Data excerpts
------

(** * A round-robin load balancer over Kubernetes endpoints

    Shallow embedding of [endpoints.go] (package [endpoints]): the
    [LoadBalancer] with its backend slice and round-robin cursor, the
    configuration defaults, the directory client [get], the transform
    [formatEndpoints], the one-shot and background synchronisation entry
    points, and an interleaving model of the background goroutines used for
    the shutdown protocol. *)

From stdpp Require Import gmap strings list pretty.

Open Scope Z_scope.

(** ** Go machine integers

    [int] is taken to be 64 bits wide (the platforms the program is built
    for); arithmetic on it wraps around. *)
Module GoInt.

Definition min_int : Z := - 2 ^ 63.
Definition max_int : Z := 2 ^ 63 - 1.

Definition wrap (z : Z) : Z := (z + 2 ^ 63) `mod` 2 ^ 64 - 2 ^ 63.

Definition in_range (z : Z) : Prop := min_int ≤ z ≤ max_int.

End GoInt.

(** [len(s)] of a slice, as a Go [int]. *)
Definition len {A} (s : list A) : Z := Z.of_nat (length s).

(** [s[i]] on a slice: [None] stands for the run-time panic
    "index out of range" that Go raises when [i < 0] or [i >= len(s)]. *)
Definition slice_index {A} (s : list A) (i : Z) : option A :=
  if decide (0 ≤ i < len s) then s !! Z.to_nat i else None.

(** [strconv.FormatInt(v, 10)]: decimal digits, a leading minus sign for
    negative numbers. *)
Definition FormatInt (v : Z) : string := pretty v.

(** ** Data model *)

(** [type Endpoint struct { Host, Port string; Ports map[string]string }].
    A [nil] map and an empty map read alike; both are the empty [gmap]. *)
Record Endpoint := mkEndpoint {
  Host : string;
  Port : string;
  Ports : gmap string string
}.

(** The zero value [Endpoint{}]. *)
Definition Endpoint_zero : Endpoint :=
  {| Host := ""; Port := ""; Ports := ∅ |}.

#[global] Instance Endpoint_eq_dec : EqDecision Endpoint.
Proof. solve_decision. Defined.

(** JSON shapes exchanged with the directory service. *)
Module api.

(** Modelled from the spec: the declaration of the unexported type
    [address] is not part of the sources at hand; §6 gives the wire shape
    [addresses: [{ip}]], and [formatEndpoints] selects [IP]. *)
Record address := mkAddress { IP : string }.

(** Modelled from the spec: the declaration of [port] is not at hand; §6
    gives [ports: [{name?, port}]]. [formatEndpoints] converts [Port] with
    [int64(...)], so it is an integer no wider than 64 bits and the
    conversion is exact. *)
Record port := mkPort { Name : string; Port : Z }.

(** Modelled from the spec: the declaration of [subset] is not at hand; §6
    gives [{addresses: [...], ports: [...]}]. *)
Record subset := mkSubset { Addresses : list address; Ports : list port }.

(** Modelled from the spec: the declaration of [endpoints] is not at hand;
    §6 gives [{subsets: [...]}], and [{message}] on an [ERROR] event. *)
Record endpoints := mkEndpoints { Subsets : list subset; Message : string }.

(** Modelled from the spec: the declaration of [object] is not at hand; §6
    gives the watch event [{type, object}]. *)
Record object := mkObject { Object : endpoints; Type_ : string }.

(** Modelled from the spec: the declaration of [status] is not at hand; §6
    gives the error payload [{message, code}]. *)
Record status := mkStatus { status_Message : string; Code : Z }.

End api.

(** [*http.Client]: only the identity of the handle matters here. *)
Inductive http_Client := DefaultClient | CustomClient (id : nat).

(** [*log.Logger], as built by [log.New(out, prefix, flags)]. *)
Inductive Writer := Stderr | OtherWriter (id : nat).
Record Logger := mkLogger { out : Writer; prefix : string; flags : Z }.

Definition LstdFlags : Z := 3.

(** [time.Duration]: a count of nanoseconds. *)
Definition Duration := Z.
Definition Second : Duration := 1000000000.

Definition defaultSyncInterval : Duration := 30 * Second.
Definition defaultRetryDelay : Duration := 5 * Second.

Definition DefaultAPIAddr : string := "127.0.0.1:8001".
Definition DefaultNamespace : string := "default".

Record Config := mkConfig {
  APIAddr : string;
  Client : option http_Client;
  ErrorLog : option Logger;
  Namespace : string;
  RetryDelay : Duration;
  Service : string;
  SyncInterval : Duration
}.
Lemma wordJoin_loop_simple (n : nat) (nb : bool) (ws : list Word) : forall p t,
  onLine (f p) (curLine p) ws = true ->
  w p = BytesBuffer t ->
  forallb simpleWord ws = true ->
  exists p',
    foldM (fun (anyNewline : bool) wd =>
             cl <- gets curLine ;;
             wpos <- position (Word_pos wd) ;;
             anyNewline' <-
               (if (cl >? 0) && (Line wpos >? cl) then
                  (if nb then bslashNewl
                   else byte newline_byte ;;
                        modify (fun p => set_curLine (add (curLine p) 1) p)) ;;
                  any <- (if negb anyNewline then incLevel ;; ret true
                          else ret anyNewline) ;;
                  indent ;;
                  ret any
                else
                  sp <- gets wantSpace ;;
                  when sp space ;;
                  ret anyNewline) ;;
             forM (wordPart_r (run (S n))) (Word_Parts wd) ;;
             ret anyNewline') false ws p = Ok false p' /\
    w p' = BytesBuffer (t ++ joinFrom (wantSpace p) ws) /\
    same_layout p p' /\
    wantSpace p' = match ws with [] => wantSpace p | _ => true end.
Proof.
  induction ws as [|wd ws IH]; intros p t Hc Hw Hall.
  - exists p. simpl. rewrite append_nil_r. auto using same_layout_refl.
  - simpl in Hall. apply andb_true_iff in Hall as [Hwd Hall].
    simpl in Hc. apply andb_true_iff in Hc as [Hc0 Hc].
    apply negb_true_iff in Hc0.
    unfold simpleWord in Hwd.
    destruct (Word_Parts wd) as [|wp0 parts0] eqn:Ep; [discriminate|].
    cbn [foldM]. rewrite bind_assoc_gets.
    unfold position at 1. rewrite bind_assoc_gets. rewrite Hc0.
    assert (Hsp : exists p1,
      (sp <- gets wantSpace ;; when sp space ;; ret false) p = Ok false p1 /\
      w p1 = BytesBuffer (t ++ if wantSpace p then " " else "") /\
      same_layout p p1).
    { rewrite bind_gets. destruct (wantSpace p); cbn [when].
      - destruct (space_plain Hw) as (p1 & E1 & Hw1 & Hl1).
        rewrite (bind_Ok _ E1). exists p1. auto.
      - rewrite bind_ret. exists p. rewrite append_nil_r.
        auto using same_layout_refl. }
    destruct Hsp as (p1 & E1 & Hw1 & Hl1).
    rewrite Ep.
    destruct (@forM_lits_space n (wp0 :: parts0) p1 _ Hwd Hw1)
      as (p2 & E2 & Hw2 & Hl2 & Hs2).
    assert (Hc2 : onLine (f p2) (curLine p2) ws = true).
    { unfold same_layout in Hl1, Hl2.
      assert (f p2 = f p) as -> by intuition congruence.
      assert (curLine p2 = curLine p) as -> by intuition congruence.
      exact Hc. }
    destruct (IH p2 _ Hc2 Hw2 Hall) as (p3 & E3 & Hw3 & Hl3 & Hs3).
    exists p3. split.
    { rewrite (bind_Ok _ (a:=false) (p':=p2)); [exact E3|].
      rewrite (bind_Ok _ E1), (bind_Ok _ E2). reflexivity. }
    split.
    { rewrite Hw3, Hs2. cbn [joinFrom]. unfold wordText. rewrite Ep.
      rewrite !append_assoc. reflexivity. }
    split.
    { eapply same_layout_trans; [exact Hl1|].
      eapply same_layout_trans; [exact Hl2|exact Hl3]. }
    rewrite Hs3, Hs2. destruct ws; reflexivity.
Qed.
(** * Salus: the per-operator execution task (ExecTask)

    A shallow embedding of [src/oplibraries/tensorflow/v2/exectask.cpp]:
    construction, resource estimation ([estimatedUsage]), binding to a
    device ([prepare], [releasePreAllocation]) and the execution cycle
    ([run], [maybeMemoryFailure], [finish]); and of the priority semaphore
    of [src/utils/threadutils.h].

    Conventions of the embedding.
    - Member functions run in a small monad over the task's fields that
      also records, in program order, every call the task makes on a
      collaborator (callbacks, executor state, session tracker, devices,
      resource monitor, WARN/ERR log lines).  TRACE/DEBUG lines and the
      [nodestats] timing calls do not influence control flow and are left
      out.
    - What a collaborator answers is an input, gathered in one record per
      member function ([EstimateEnv], [PrepareEnv], [RunEnv]).
    - A failed [assert] and undefined behaviour end the computation with a
      [Fault]; [NDEBUG] says whether assertions are compiled out.
    - [int] is 32 bits wide, [size_t] and [uint64_t] are 64 bits wide.  The
      failure counter itself is kept as an unbounded integer.
    - Quantities stored in a resource map are rationals.  The conversion of
      an integer to [double] rounds as the hardware does; sums, products and
      quotients of quantities are then taken in the rationals, which agrees
      with [double] as long as the results are integers below [2^53] or are
      scaled by a power of two. *)

From stdpp Require Import base numbers gmap list strings pretty.
From Stdlib Require Import ZArith QArith Qcanon Lia.

Local Open Scope Z_scope.

(** ** Devices, resource tags, resource maps *)

Inductive DeviceType := CPU | GPU.

Record DeviceSpec := mkDeviceSpec { type : DeviceType; id : Z }.

Inductive ResourceType := MEMORY.

Record ResourceTag := mkResourceTag { rtype : ResourceType; device : DeviceSpec }.

#[global] Instance DeviceType_eq_dec : EqDecision DeviceType.
Proof. solve_decision. Defined.
#[global] Instance DeviceSpec_eq_dec : EqDecision DeviceSpec.
Proof. solve_decision. Defined.
#[global] Instance ResourceType_eq_dec : EqDecision ResourceType.
Proof. solve_decision. Defined.
#[global] Instance ResourceTag_eq_dec : EqDecision ResourceTag.
Proof. solve_decision. Defined.

#[global] Instance DeviceType_countable : Countable DeviceType.
Proof.
  refine (inj_countable' (fun t => match t with CPU => false | GPU => true end)
                         (fun b => if b then GPU else CPU) _).
  by intros [].
Defined.
#[global] Instance DeviceSpec_countable : Countable DeviceSpec.
Proof.
  refine (inj_countable' (fun d => (type d, id d))
                         (fun p => mkDeviceSpec p.1 p.2) _).
  by intros [].
Defined.
#[global] Instance ResourceType_countable : Countable ResourceType.
Proof.
  refine (inj_countable' (fun _ => tt) (fun _ => MEMORY) _).
  by intros [].
Defined.
#[global] Instance ResourceTag_countable : Countable ResourceTag.
Proof.
  refine (inj_countable' (fun t => (rtype t, device t))
                         (fun p => mkResourceTag p.1 p.2) _).
  by intros [].
Defined.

------

> **Directions for this task**:
Each line in the entries above, starting at the line with "[formatEndpoints], the one-shot" and ending at the line with "Definition max_int : Z := 2 ^ 63 - 1.", is to be printed exactly, and only those lines.

> **Your response**:
    [formatEndpoints], the one-shot and background synchronisation entry
    points, and an interleaving model of the background goroutines used for
    the shutdown protocol. *)

From stdpp Require Import gmap strings list pretty.

Open Scope Z_scope.

(** ** Go machine integers

    [int] is taken to be 64 bits wide (the platforms the program is built
    for); arithmetic on it wraps around. *)
Module GoInt.

Definition min_int : Z := - 2 ^ 63.
Definition max_int : Z := 2 ^ 63 - 1.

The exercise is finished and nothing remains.